# Oldmill wood stove



## hooskvarna (Jan 11, 2017)

Lookingfor any info I can get on this oldmill woodstove, looked some stuff up on Google about it and couldn't find much, as of right now it's not hooked up but I'd like to use it in my uninsulated barn and I believe I got it for a steal at $50 but at that price I'm wondering if there's something wrong with it. Thanks all! (More pictures can be provided but there's notmuch else to it, no markings etc.)





Sent from my SM-G920P using Tapatalk


----------



## bholler (Jan 12, 2017)

Do you have the draft caps for on the doors?


----------



## hooskvarna (Jan 12, 2017)

bholler said:


> Do you have the draft caps for on the doors?


Yea, they were just off at the time.

Sent from my SM-G920P using Tapatalk


----------



## peakbagger (Jan 12, 2017)

Cant go wrong for $50 unless you think you are getting a super efficient stove.


----------



## hooskvarna (Jan 12, 2017)

That's what I'm thinking, the guy I bought it from seemed like it wasn't worth a whole lot or there was something wrong, so looking for more info on it etc. I've had a few people comment "you don't know what you have" sorta stuff, as far as price, $50+gas money+elbow grease+two cans of high heat paint, so I'm hoping he just legitimately didn't have time for it.

Sent from my SM-G920P using Tapatalk


----------



## bholler (Jan 12, 2017)

hooskvarna said:


> That's what I'm thinking, the guy I bought it from seemed like it wasn't worth a whole lot or there was something wrong, so looking for more info on it etc. I've had a few people comment "you don't know what you have" sorta stuff, as far as price, $50+gas money+elbow grease+two cans of high heat paint, so I'm hoping he just legitimately didn't have time for it.


Yeah they are not great stoves in that they are not efficient at all but they are solid old heaters that can put put a bunch of heat.  To do so you will go through lots of wood but for $50 you did good.   Make sure you install it safely it needs 36"" of clearance to combustibles and burn dry wood it will work better.


----------



## hooskvarna (Jan 12, 2017)

I've seen guys modify their stoves with secondary burners but I'm not too sure how to go about that or if I should for that matter but since it's heating a barn that could be ALOT of wood!

Sent from my SM-G920P using Tapatalk


----------



## bholler (Jan 12, 2017)

hooskvarna said:


> I've seen guys modify their stoves with secondary burners but I'm not too sure how to go about that or if I should for that matter but since it's heating a barn that could be ALOT of wood!
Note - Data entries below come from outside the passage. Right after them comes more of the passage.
(* ===== verification/SwissTable.v ===== *)
(** [absl/container/internal/raw_hash_set.h], [raw_hash_set.cc]: the arithmetic the Swiss table
    rests on.

    - capacities and load factor;
    - the packed inline data (size, blocked elements, sampling bit, seed, capacity), in both
      storage modes;
    - the growth information kept in the bytes before the control bytes;
    - the layout of the backing array;
    - the probe sequence and the transfer of an element to the next capacity.

    [size_t] has 64 bits.  [kWidth] is the width of a probing group, 8 or 16. *)
From Stdlib Require Import ZArith Lia List Bool.
From S2P Require Import Prelude Bits Endian ControlBytes.
Import ListNotations.
#[local] Open Scope Z_scope.
#[local] Open Scope mach_scope.

(** [~size_t{}] *)
Definition size_max : Z := 2 ^ 64 - 1.

Definition b2z (b : bool) : Z := if b then 1 else 0.

(** ** Capacities *)
Definition kMaxSmallCapacity : Z := 1.

Definition IsValidCapacity (n : Z) : bool := (((n +[64] 1) .& n) =? 0) && (n >? 0).
Definition IsSmallCapacity (capacity : Z) : bool := capacity <=? kMaxSmallCapacity.
Definition IsCapacityValidForBlockedElements (cap : Z) : bool := negb (IsSmallCapacity cap).
Definition NormalizeCapacity (n : Z) : Z :=
  if negb (n =? 0) then size_max >> countl_zero 64 n else 1.
Definition NextCapacity (n : Z) : Z := (n *[64] 2) +[64] 1.
Definition PreviousCapacity (n : Z) : Z := n / 2.

Section Width.
Context (kWidth : Z).

Definition is_single_group (capacity : Z) : bool := capacity <=? kWidth.

Definition kMaxCapacityForLoadFactorOne : Z := kWidth * 4 - 1.

Definition CapacityToGrowth (capacity : Z) : Z :=
  if capacity <=? kMaxCapacityForLoadFactorOne
  then capacity -[64] b2z (capacity >=? kWidth - 1)
  else capacity -[64] capacity / 8.

(** A negative shift amount is undefined behaviour. *)
Definition SizeToCapacity (size : Z) : option Z :=
  if size =? 0 then Some 0
  else
    let leading_zeros := countl_zero 64 (size +[64] b2z (size >=? kWidth / 2)) in
    if size <? kMaxCapacityForLoadFactorOne then Some (size_max >> leading_zeros)
    else
      let kLast3Bits := 7 <<[64] (64 - 3) in
      let max_size_for_next_capacity := kLast3Bits >> leading_zeros in
      let leading_zeros := leading_zeros - b2z (size >? max_size_for_next_capacity) in
      if leading_zeros <? 0 then None else Some (size_max >> leading_zeros).

(** ** Layout of the backing array; [gen] is [NumGenerationBytes()], [infoz] the size of the
    sampling handle *)
Definition NumClonedBytes : Z := kWidth - 1.
Definition NumControlBytes (capacity : Z) : Z :=
  if IsSmallCapacity capacity then 0 else capacity +[64] 1 +[64] NumClonedBytes.

Definition kMaxGrowthLeftLowerBound : Z := 127.

Definition GrowthInfoSizeForCapacity (capacity : Z) : Z :=
  if IsSmallCapacity capacity then 0
  else if capacity <=? kMaxGrowthLeftLowerBound then 1 else 8.

Definition MetadataBeforeControlSize (infoz gen : Z) (has_infoz : bool) (capacity : Z) : Z :=
  if has_infoz then infoz + 8 + gen else GrowthInfoSizeForCapacity capacity +[64] gen.

Definition AlignUpTo (offset align : Z) : Z := (offset +[64] align -[64] 1) .& ((~[64] align) +[64] 1).

Record RawHashSetLayout := mk_Layout {
  control_offset_ : Z; generation_offset_ : Z; slot_offset_ : Z; alloc_size_ : Z
}.

Definition make_layout (infoz gen capacity slot_size slot_align : Z) (has_infoz : bool)
    (blocked_element_count : Z) : RawHashSetLayout :=
  let control_offset := MetadataBeforeControlSize infoz gen has_infoz capacity in
  let generation_offset := control_offset -[64] gen in
  let slot_offset := control_offset +[64] NumControlBytes capacity in
  let aligned_slot_offset := AlignUpTo slot_offset slot_align in
  let slot_array_padding := aligned_slot_offset -[64] slot_offset in
  mk_Layout (control_offset +[64] slot_array_padding) (generation_offset +[64] slot_array_padding)
    aligned_slot_offset
    (aligned_slot_offset +[64] ((capacity -[64] blocked_element_count) *[64] slot_size)).

(** ** Probe sequence *)
Definition H1 (hash : Z) : Z := hash.
Definition H2 (hash : Z) : Z := wrapu 8 (hash >> (8 * 8 - 7)).

Record probe_seq := mk_seq { capacity_ : Z; offset_ : Z; index_ : Z }.

Definition probe_h1 (capacity h1 : Z) : probe_seq := mk_seq capacity (h1 .& capacity) 0.
Definition probe (capacity hash : Z) : probe_seq := probe_h1 capacity (H1 hash).
Definition offset (s : probe_seq) (i : Z) : Z := (offset_ s +[64] i) .& capacity_ s.
Definition next (s : probe_seq) : probe_seq :=
  let index := index_ s +[64] kWidth in
  mk_seq (capacity_ s) ((offset_ s +[64] index) .& capacity_ s) index.

Definition kProbedElementIndexSentinel : Z := size_max.

(** [window offset] gives the control bytes of the group at an offset of [new_ctrl]. *)
Definition TryFindNewIndexWithoutProbing (G : GroupOps) (h1 old_index old_capacity : Z)
    (window : Z -> list Z) (new_capacity : Z) : Z :=
  let index_diff := old_index -[64] h1 in
  let in_floating_group_index := index_diff .& (kWidth - 1) in
  let index_diff := index_diff -[64] in_floating_group_index in
  if (index_diff .& old_capacity) =? 0 then (h1 +[64] in_floating_group_index) .& new_capacity
  else if (h1 .& old_capacity) >=? old_index then kProbedElementIndexSentinel
  else
    let offset := h1 .& new_capacity in
    let mask := gMaskNonFull G (window offset) in
    if NonIterableBitMask.to_bool mask
    then offset +[64] NonIterableBitMask.LowestBitSet (gBits G) (gShift G) mask
    else kProbedElementIndexSentinel.

End Width.

(** ** Growth information *)
Module GrowthInfoLowerBound.
Definition kGrowthLeftMask : Z := 0x7F.
Definition kDeletedBit : Z := 0x80.
Definition HasNoDeletedAndGrowthLeft (g : Z) : bool := wraps 8 g >? 0.
Definition HasDeletedAndGrowthLeft (g : Z) : bool := g >? kDeletedBit.
Definition HasNoGrowthLeftAndNoDeleted (g : Z) : bool := g =? 0.
Definition HasNoGrowthLeftAndHaveDeleted (g : Z) : bool := g =? kDeletedBit.
Definition HasNoDeleted (g : Z) : bool := (g .& kDeletedBit) =? 0.
Definition GetGrowthLeft (g : Z) : Z := g .& kGrowthLeftMask.
End GrowthInfoLowerBound.
(* ===== verification/RawTable.v ===== *)
(** The Swiss table on its backing array: probing for an element or a free slot, writing control
    bytes with their mirror, insertion into a table that has room or can be rehashed in place,
    erasure, clearing, iteration over the full slots and re-insertion into a resized array ([raw_hash_set.h],
    [raw_hash_set.cc]), for tables of more than one slot.  The probing group is any
    implementation of [GroupOps] that satisfies [GroupLaws]. *)
From Stdlib Require Import ZArith Lia List Bool Permutation.
From S2P Require Import Prelude.
From S2P Require Import Bits.
From S2P Require Import Endian.
From S2P Require Import ControlBytes.
From S2P Require Import SwissTable.
Import ListNotations.
#[local] Open Scope Z_scope.
#[local] Open Scope mach_scope.

(** ** Policy: what the container is instantiated with *)
Record Policy (V K : Type) := mk_Policy {
  key_of : V -> K;
  hash_of : Z -> K -> Z;   (** the hash of a key under a table's seed *)
  equal_to : K -> K -> bool
}.
Arguments key_of {V K}. Arguments hash_of {V K}. Arguments equal_to {V K}.

(** What the documentation asks of hash and equality functors. *)
Class PolicyLaws {V K} (P : Policy V K) : Prop := {
  hash_range seed k : in_u 64 (hash_of P seed k);
  eq_refl_k k : equal_to P k k = true;
  eq_sym_k k k' : equal_to P k k' = equal_to P k' k;
  eq_trans_k k1 k2 k3 : equal_to P k1 k2 = true -> equal_to P k2 k3 = true -> equal_to P k1 k3 = true;
  eq_hash seed k k' : equal_to P k k' = true -> hash_of P seed k = hash_of P seed k'
}.

(** ** The state *)
Record CommonFields (V : Type) := mk_Common {
  inline_data_ : HashtableInlineData.t;
  control : list Z;               (** [NumControlBytes(capacity)] control bytes *)
  slot_array : list (option V);   (** the slots; [None] is uninitialized memory *)
  growth_mem : list Z             (** the eight bytes of growth information *)
}.
Arguments mk_Common {V}. Arguments inline_data_ {V}. Arguments control {V}.
Arguments slot_array {V}. Arguments growth_mem {V}.

Record FindInfo := mk_FindInfo { fi_offset : Z; fi_probe_length : Z }.

Definition kMaxBlockedElementsForLargeTables : Z := 5.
Honestly I have seen lots of old stoves like yours that were modified in many different ways and for the most part the only ones that I have found to be of much benefit were a simple baffle.  Most of the burn tubes don't do a thing.  There is allot more to designing a secondary combustion stove than just putting some air tubes in there.   And at the price of stoves like the englander 30 nc I dont see that the work involved for the little bit of benefit is worth it.  But that is just my opinion I could be totally wrong.


----------